* _TRY IT_
Top to bottom, give the entries again exactly as written.

* _RECORD EXTRACTS_
Lemma insert_property_len_post data :
  is_bytes data → post (insert_property_len (length data) data) is_bytes enc_error.
Proof.
  intros Hd. unfold insert_property_len. eapply post_bind; [apply u32_try_from_post|].
  intros z _ [-> Hz]. eapply post_bind; [by apply (law_encode (c := VarU32))|].
  intros pre _ Hpre. rewrite shift_prefix. by apply Forall_app.
Qed.

(** ** Headers the encoders build *)

(** [new] builds a valid header with first byte [b] for every length in range. *)
Definition header_for (new : Z → Result FixedHeader) (b : Z) : Prop :=
  is_u8 b ∧ FixedHeader_validate (MkFixedHeader b 0) = Ok ()
  ∧ ∀ r, new r = if VarU32_MAX <? r then err_desc EK_ProtocolError else Ok (MkFixedHeader b r).

Lemma header_for_new t :
  t ∉ [PT_Publish; PT_PubRel; PT_Subscribe; PT_UnSubscribe] →
  header_for (FixedHeader_new t) (PacketType_into_u8 t * 16).
Proof.
  intros Ht. unfold header_for, is_u8.
  destruct t; try (exfalso; apply Ht; set_solver); by repeat split.
Qed.

Lemma header_for_publish retain qos dup :
  header_for (FixedHeader_new_publish retain qos dup) (fixed_byte 3 retain qos dup).
Proof. unfold header_for, is_u8. destruct retain, qos, dup; by repeat split. Qed.

Lemma header_for_pubrel : header_for FixedHeader_new_pubrel 98.
Proof. by repeat split. Qed.

Lemma header_for_subscribe : header_for FixedHeader_new_subscribe 130.
Proof. by repeat split. Qed.

Lemma header_for_unsubscribe : header_for FixedHeader_new_unsubscribe 162.
Proof. by repeat split. Qed.

(** A complete packet: first byte, remaining length, body. *)
Definition framed (b : Z) (data : bytes) : bytes := b :: varint_bytes (len data) ++ data.

Lemma finish_packet_Ok new b data blob bs :
  header_for new b → finish_packet new data = Ok blob → Blob_as_ref blob = Ok bs →
  len data ≤ VarU32_MAX ∧ bs = framed b data.
Proof.
  intros (Hb & Hv & Hn) E Hbs. unfold finish_packet in E.
  apply bind_Ok_inv in E as (z & Ez & E). apply u32_try_from_Ok in Ez as [-> Hz].
  fold (len data) in *. rewrite Hn in E.
  destruct (Z.ltb_spec VarU32_MAX (len data)); [done|]. cbn [mbind outcome_bind] in E.
  rewrite insert_fixed_header_eq, FixedHeader_encoded_Ok in E;
    [|by rewrite FixedHeader_validate_byte1|cbn [remaining_len]; split; [apply len_nonneg|done]].
  cbn in E. simplify_eq. cbn in Hbs. by simplify_eq.
Qed.
(* ===== verification/V5Property.v ===== *)
(** * Properties (src/src/v5/mod.rs)

    The property types and values of MQTT v5, their codec, and what the ten
    property lists of the protocol share: the decoding loop with its check for
    repeated properties, the encoding of a list behind its length, and the
    [dec_props!] macro that reads an optional list inside a packet.  The
    section at the end proves, once for all of them, that such a list is a
    lawful codec. *)
From S2P Require Import Prelude Errors Utf8 Util Types V5Header.
Local Open Scope Z_scope.

Inductive PropertyType : Set :=
| PropT_PayloadFormatIndicator
| PropT_MessageExpiryInterval
| PropT_ContentType
| PropT_ResponseTopic
| PropT_CorrelationData
| PropT_SubscriptionIdentifier
| PropT_SessionExpiryInterval
| PropT_AssignedClientIdentifier
| PropT_ServerKeepAlive
| PropT_AuthenticationMethod
| PropT_AuthenticationData
| PropT_RequestProblemInformation
| PropT_WillDelayInterval
| PropT_RequestResponseInformation
| PropT_ResponseInformation
| PropT_ServerReference
| PropT_ReasonString
| PropT_ReceiveMaximum
| PropT_TopicAliasMaximum
| PropT_TopicAlias
| PropT_MaximumQoS
| PropT_RetainAvailable
| PropT_UserProp
| PropT_MaximumPacketSize
| PropT_WildcardSubscriptionAvailable
| PropT_SubscriptionIdentifierAvailable
| PropT_SharedSubscriptionAvailable.

#[global] Instance PropertyType_eq_dec : EqDecision PropertyType.
Proof. solve_decision. Defined.

(** [PropertyType as u32] *)
Definition PropertyType_as_u32 (t : PropertyType) : Z :=
  match t with
  | PropT_PayloadFormatIndicator => 1
  | PropT_MessageExpiryInterval => 2
  | PropT_ContentType => 3
  | PropT_ResponseTopic => 8
  | PropT_CorrelationData => 9
  | PropT_SubscriptionIdentifier => 11
  | PropT_SessionExpiryInterval => 17
  | PropT_AssignedClientIdentifier => 18
  | PropT_ServerKeepAlive => 19
  | PropT_AuthenticationMethod => 21
  | PropT_AuthenticationData => 22
  | PropT_RequestProblemInformation => 23
  | PropT_WillDelayInterval => 24
  | PropT_RequestResponseInformation => 25
  | PropT_ResponseInformation => 26
  | PropT_ServerReference => 28
  | PropT_ReasonString => 31
  | PropT_ReceiveMaximum => 33
  | PropT_TopicAliasMaximum => 34
  | PropT_TopicAlias => 35
  | PropT_MaximumQoS => 36
  | PropT_RetainAvailable => 37
  | PropT_UserProp => 38
  | PropT_MaximumPacketSize => 39
  | PropT_WildcardSubscriptionAvailable => 40
  | PropT_SubscriptionIdentifierAvailable => 41
  | PropT_SharedSubscriptionAvailable => 42
  end.

Definition PropertyType_try_from (val : Z) : Result PropertyType :=
  match val with
  | 1 => Ok PropT_PayloadFormatIndicator
  | 2 => Ok PropT_MessageExpiryInterval
  | 3 => Ok PropT_ContentType
  | 8 => Ok PropT_ResponseTopic
  | 9 => Ok PropT_CorrelationData
  | 11 => Ok PropT_SubscriptionIdentifier
  | 17 => Ok PropT_SessionExpiryInterval
  | 18 => Ok PropT_AssignedClientIdentifier
  | 19 => Ok PropT_ServerKeepAlive
  | 21 => Ok PropT_AuthenticationMethod
  | 22 => Ok PropT_AuthenticationData
  | 23 => Ok PropT_RequestProblemInformation
  | 24 => Ok PropT_WillDelayInterval
  | 25 => Ok PropT_RequestResponseInformation
  | 26 => Ok PropT_ResponseInformation
  | 28 => Ok PropT_ServerReference
  | 31 => Ok PropT_ReasonString
  | 33 => Ok PropT_ReceiveMaximum
  | 34 => Ok PropT_TopicAliasMaximum
  | 35 => Ok PropT_TopicAlias
  | 36 => Ok PropT_MaximumQoS
  | 37 => Ok PropT_RetainAvailable
  | 38 => Ok PropT_UserProp
  | 39 => Ok PropT_MaximumPacketSize
  | 40 => Ok PropT_WildcardSubscriptionAvailable
  | 41 => Ok PropT_SubscriptionIdentifierAvailable
  | 42 => Ok PropT_SharedSubscriptionAvailable
  | _ => err EK_MalformedPacket RC_MalformedPacket
  end.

* _ANSWER SECTION_
Lemma insert_property_len_post data :
  is_bytes data → post (insert_property_len (length data) data) is_bytes enc_error.
Proof.
  intros Hd. unfold insert_property_len. eapply post_bind; [apply u32_try_from_post|].
  intros z _ [-> Hz]. eapply post_bind; [by apply (law_encode (c := VarU32))|].
  intros pre _ Hpre. rewrite shift_prefix. by apply Forall_app.
Qed.

(** ** Headers the encoders build *)

(** [new] builds a valid header with first byte [b] for every length in range. *)
Definition header_for (new : Z → Result FixedHeader) (b : Z) : Prop :=
  is_u8 b ∧ FixedHeader_validate (MkFixedHeader b 0) = Ok ()
  ∧ ∀ r, new r = if VarU32_MAX <? r then err_desc EK_ProtocolError else Ok (MkFixedHeader b r).

Lemma header_for_new t :
  t ∉ [PT_Publish; PT_PubRel; PT_Subscribe; PT_UnSubscribe] →
  header_for (FixedHeader_new t) (PacketType_into_u8 t * 16).
Proof.
  intros Ht. unfold header_for, is_u8.
  destruct t; try (exfalso; apply Ht; set_solver); by repeat split.
Qed.

Lemma header_for_publish retain qos dup :
  header_for (FixedHeader_new_publish retain qos dup) (fixed_byte 3 retain qos dup).
Proof. unfold header_for, is_u8. destruct retain, qos, dup; by repeat split. Qed.

Lemma header_for_pubrel : header_for FixedHeader_new_pubrel 98.
Proof. by repeat split. Qed.

Lemma header_for_subscribe : header_for FixedHeader_new_subscribe 130.
Proof. by repeat split. Qed.

Lemma header_for_unsubscribe : header_for FixedHeader_new_unsubscribe 162.
Proof. by repeat split. Qed.

(** A complete packet: first byte, remaining length, body. *)
Definition framed (b : Z) (data : bytes) : bytes := b :: varint_bytes (len data) ++ data.

Lemma finish_packet_Ok new b data blob bs :
  header_for new b → finish_packet new data = Ok blob → Blob_as_ref blob = Ok bs →
  len data ≤ VarU32_MAX ∧ bs = framed b data.
Proof.
  intros (Hb & Hv & Hn) E Hbs. unfold finish_packet in E.
  apply bind_Ok_inv in E as (z & Ez & E). apply u32_try_from_Ok in Ez as [-> Hz].
  fold (len data) in *. rewrite Hn in E.
  destruct (Z.ltb_spec VarU32_MAX (len data)); [done|]. cbn [mbind outcome_bind] in E.
  rewrite insert_fixed_header_eq, FixedHeader_encoded_Ok in E;
    [|by rewrite FixedHeader_validate_byte1|cbn [remaining_len]; split; [apply len_nonneg|done]].
  cbn in E. simplify_eq. cbn in Hbs. by simplify_eq.
Qed.
(* ===== verification/V5Property.v ===== *)
(** * Properties (src/src/v5/mod.rs)

    The property types and values of MQTT v5, their codec, and what the ten
    property lists of the protocol share: the decoding loop with its check for
    repeated properties, the encoding of a list behind its length, and the
    [dec_props!] macro that reads an optional list inside a packet.  The
    section at the end proves, once for all of them, that such a list is a
    lawful codec. *)
From S2P Require Import Prelude Errors Utf8 Util Types V5Header.
Local Open Scope Z_scope.

Inductive PropertyType : Set :=
| PropT_PayloadFormatIndicator
| PropT_MessageExpiryInterval
| PropT_ContentType
| PropT_ResponseTopic
| PropT_CorrelationData
| PropT_SubscriptionIdentifier
| PropT_SessionExpiryInterval
| PropT_AssignedClientIdentifier
| PropT_ServerKeepAlive
| PropT_AuthenticationMethod
| PropT_AuthenticationData
| PropT_RequestProblemInformation
| PropT_WillDelayInterval
| PropT_RequestResponseInformation
| PropT_ResponseInformation
| PropT_ServerReference
| PropT_ReasonString
| PropT_ReceiveMaximum
| PropT_TopicAliasMaximum
| PropT_TopicAlias
| PropT_MaximumQoS
| PropT_RetainAvailable
| PropT_UserProp
| PropT_MaximumPacketSize
| PropT_WildcardSubscriptionAvailable
| PropT_SubscriptionIdentifierAvailable
| PropT_SharedSubscriptionAvailable.

#[global] Instance PropertyType_eq_dec : EqDecision PropertyType.
Proof. solve_decision. Defined.

(** [PropertyType as u32] *)
Definition PropertyType_as_u32 (t : PropertyType) : Z :=
  match t with
  | PropT_PayloadFormatIndicator => 1
  | PropT_MessageExpiryInterval => 2
  | PropT_ContentType => 3
  | PropT_ResponseTopic => 8
  | PropT_CorrelationData => 9
  | PropT_SubscriptionIdentifier => 11
  | PropT_SessionExpiryInterval => 17
  | PropT_AssignedClientIdentifier => 18
  | PropT_ServerKeepAlive => 19
  | PropT_AuthenticationMethod => 21
  | PropT_AuthenticationData => 22
  | PropT_RequestProblemInformation => 23
  | PropT_WillDelayInterval => 24
  | PropT_RequestResponseInformation => 25
  | PropT_ResponseInformation => 26
  | PropT_ServerReference => 28
  | PropT_ReasonString => 31
  | PropT_ReceiveMaximum => 33
  | PropT_TopicAliasMaximum => 34
  | PropT_TopicAlias => 35
  | PropT_MaximumQoS => 36
  | PropT_RetainAvailable => 37
  | PropT_UserProp => 38
  | PropT_MaximumPacketSize => 39
  | PropT_WildcardSubscriptionAvailable => 40
  | PropT_SubscriptionIdentifierAvailable => 41
  | PropT_SharedSubscriptionAvailable => 42
  end.

Definition PropertyType_try_from (val : Z) : Result PropertyType :=
  match val with
  | 1 => Ok PropT_PayloadFormatIndicator
  | 2 => Ok PropT_MessageExpiryInterval
  | 3 => Ok PropT_ContentType
  | 8 => Ok PropT_ResponseTopic
  | 9 => Ok PropT_CorrelationData
  | 11 => Ok PropT_SubscriptionIdentifier
  | 17 => Ok PropT_SessionExpiryInterval
  | 18 => Ok PropT_AssignedClientIdentifier
  | 19 => Ok PropT_ServerKeepAlive
  | 21 => Ok PropT_AuthenticationMethod
  | 22 => Ok PropT_AuthenticationData
  | 23 => Ok PropT_RequestProblemInformation
  | 24 => Ok PropT_WillDelayInterval
  | 25 => Ok PropT_RequestResponseInformation
  | 26 => Ok PropT_ResponseInformation
  | 28 => Ok PropT_ServerReference
  | 31 => Ok PropT_ReasonString
  | 33 => Ok PropT_ReceiveMaximum
  | 34 => Ok PropT_TopicAliasMaximum
  | 35 => Ok PropT_TopicAlias
  | 36 => Ok PropT_MaximumQoS
  | 37 => Ok PropT_RetainAvailable
  | 38 => Ok PropT_UserProp
  | 39 => Ok PropT_MaximumPacketSize
  | 40 => Ok PropT_WildcardSubscriptionAvailable
  | 41 => Ok PropT_SubscriptionIdentifierAvailable
  | 42 => Ok PropT_SharedSubscriptionAvailable
  | _ => err EK_MalformedPacket RC_MalformedPacket
  end.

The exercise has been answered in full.